Exploring R's function call semantics

After spending my summer working with R I have become very familiar with its lesser-known features. An area which is rarely explored is how flexible function calls can be. This post will explore the various behaviours of function calls in R.

To start off we shall observe how R function calls can behave much the same as they do with most statically typed languages, where the arguments to the function must be passed in the correct position.

> f <- function(x, y, z) { print(c(x, y, z)) }
> f(2, 3, 9)
[1] 2 3 9

Alternatively, instead of providing the arguments in the position that they are defined in the function definition we can provide them by name.

> f(z = 9, x = 2, y = 3)
[1] 2 3 9

You can mix these two behaviours, by supplying parameters by position and by name. However, care must be made to ensure that the position of an unnamed parameter is correct.

> f(z = 9, 3, x = 2)
[1] 2 3 9

Function calls can also incorporate default values, this means that we can omit an argument to a function if we wish to have assign a default value to that argument. This is applied by simply performing an assignment on an argument in the function definition.

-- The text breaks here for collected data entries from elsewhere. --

(** ** Snapshots and audit *)
Definition redis_snapshot (b : RedisStateBackend) (key : str) (config : StateLimitConfig) (now : f64) :=
  checked b (StateLimitConfig_validate config) (fun config =>
    match slc_rpm config with
    | None => (b, Ok None)
    | Some limit =>
        call b (SNAPSHOT_SCRIPT (ns_limit (rs_keys b) key) (window_millis (slc_window_seconds config)))
          (fun '(requests, reset) =>
             let? requests := non_negative_u64 requests in
             let? reset := non_negative_u64 reset in
             Ok (Some {| snap_limit := limit; snap_remaining := u64_sat_sub limit requests; snap_reset_seconds := reset |}))
    end).

Definition redis_append_audit (b : RedisStateBackend) (key event : str) (max_events : Z) :=
  checked b (unless (max_events =? 0))
    (fun _ => call b (APPEND_AUDIT_SCRIPT (ns_audit base64url (rs_keys b) key) event max_events) ignored).

Definition redis_backend : StateBackend RedisStateBackend := {|
  backend_name _ := lit "redis";
  sb_admit := redis_admit;
  sb_reserve := redis_reserve;
  sb_reserve_tokens := redis_reserve_tokens;
  sb_reconcile := redis_reconcile;
  sb_rollback := redis_rollback;
  sb_add_tokens := redis_add_tokens;
  sb_snapshot := redis_snapshot;
  sb_record_cost := redis_record_cost;
  sb_spend := redis_spend;
  sb_reserve_budget := redis_reserve_budget;
  sb_release_budget := redis_release_budget;
  sb_acquire_admission := redis_acquire_admission;
  sb_release_admission := redis_release_admission;
  sb_begin_provider_health := redis_begin_provider_health;
  sb_complete_provider_health := redis_complete_provider_health;
  sb_release_provider_health := redis_release_provider_health;
  sb_shared_cache_get := redis_shared_cache_get;
  sb_shared_cache_put := redis_shared_cache_put;
  sb_shared_cache_clear := redis_shared_cache_clear;
  sb_record_canary := redis_record_canary;
  sb_canary_snapshot := redis_canary_snapshot;
  sb_trip_canary := redis_trip_canary;
  sb_append_audit := redis_append_audit;
  sb_degraded := rs_degraded;
|}.
Record leases_ok (limit ttl_ms : Z) (g : gmap str Z) (v : view) (z : gmap str Z) : Prop := {
  lo_zset : zset_of (v_data v !! key) = Some z;
  lo_live : unexpired (now_ms v) z = unexpired (now_ms v) g;
  lo_size : Z.of_nat (size z) <= limit;
  lo_deadline : forall lease score, z !! lease = Some score ->
    score <= now_ms v + ttl_ms /\ exists d, v_deadline v !! key = Some d /\ score <= d;
}.

Lemma unexpired_lookup now z lease score : unexpired now z !! lease = Some score <-> z !! lease = Some score /\ now < score.
Proof. unfold unexpired. by rewrite map_lookup_filter_Some. Qed.

Lemma unexpired_insert now z lease score : now < score -> unexpired now (<[lease := score]> z) = <[lease := score]> (unexpired now z).
Proof. intros. unfold unexpired. by rewrite map_filter_insert_True. Qed.

Lemma unexpired_delete now z lease : unexpired now (delete lease z) = delete lease (unexpired now z).
Proof. unfold unexpired. apply map_filter_delete. Qed.

Lemma unexpired_twice now z : unexpired now (unexpired now z) = unexpired now z.
Proof. unfold unexpired. rewrite map_filter_filter. apply map_filter_ext. naive_solver. Qed.

Lemma unexpired_later now now' z : now <= now' -> unexpired now' (unexpired now z) = unexpired now' z.
Proof. intros. unfold unexpired. rewrite map_filter_filter. apply map_filter_ext. intros i x _. split; [naive_solver|lia]. Qed.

> f <- function(x, y, z = 9) { print(c(x, y, z)) }
> f(x = 2, y = 3)
[1] 2 3 9

While all of these previous examples are useful, this behaviour is fairly common (especially with dynamically typed languages), to the point that it is almost expected in any recently developed language. The following function calling features are rarely found in other languages, and if they are apparent in other languages, it’s unlikely to be quite as elegant as in R.

During the development of GeneralizedHyperbolic I made use of lazily evaluated arguments in order to ensure distribution parameters were always applied. I did this by creating a vector (analogous to an array or a list) of distribution parameters. This vector was composed of other function arguments, all of which had default values. This means that a distribution parameter vector could be passed into the function or if any arguments differed from the default, they could be passed in too. Applying this to the previous example would be the following:

> f <- function(x = 2, y = 3, z = 9, all = c(x, y, z)) {
+   print(all)
+ }
> f(z = 5)
[1] 2 3 5
> f()
[1] 2 3 9
> f(z = 4, x = 6)
[1] 6 3 4

Variadic functions are also supported in R, these are where a function can have any number of arguments. While many other languages support this, I find R to be among the most intuitive to use. This is accomplished by adding an ellipsis (…) to the function definition, which essentially holds a set of (named or unnamed) values that are not previously defined in the function definition.

> f <- function(x, ) { print(list()) }
> f(2, y = 3, 9)
$y
[1] 3

[[2]] [1] 9

The last feature of R’s function call semantics to be examined is that of partial matching. This is where any argument can be assigned a value (by name) using an argument name that is not explicitly defined in the function definition. This works so long as the amount of characters that are being assigned to a argument are sufficient to ensure the intended argument is uniquely matched.

> f <- function(alongString, alsoAString, anotherString) {
+   print(c(alongString, alsoAString, anotherString))
+ }
> f(alo = 2, als = 3, an = 9)
[1] 2 3 9

After all this examples, it’s amazing that these features would be apparent in a language designed to be used for statistical computing. R truly has some gems that are not readily apparent to most users.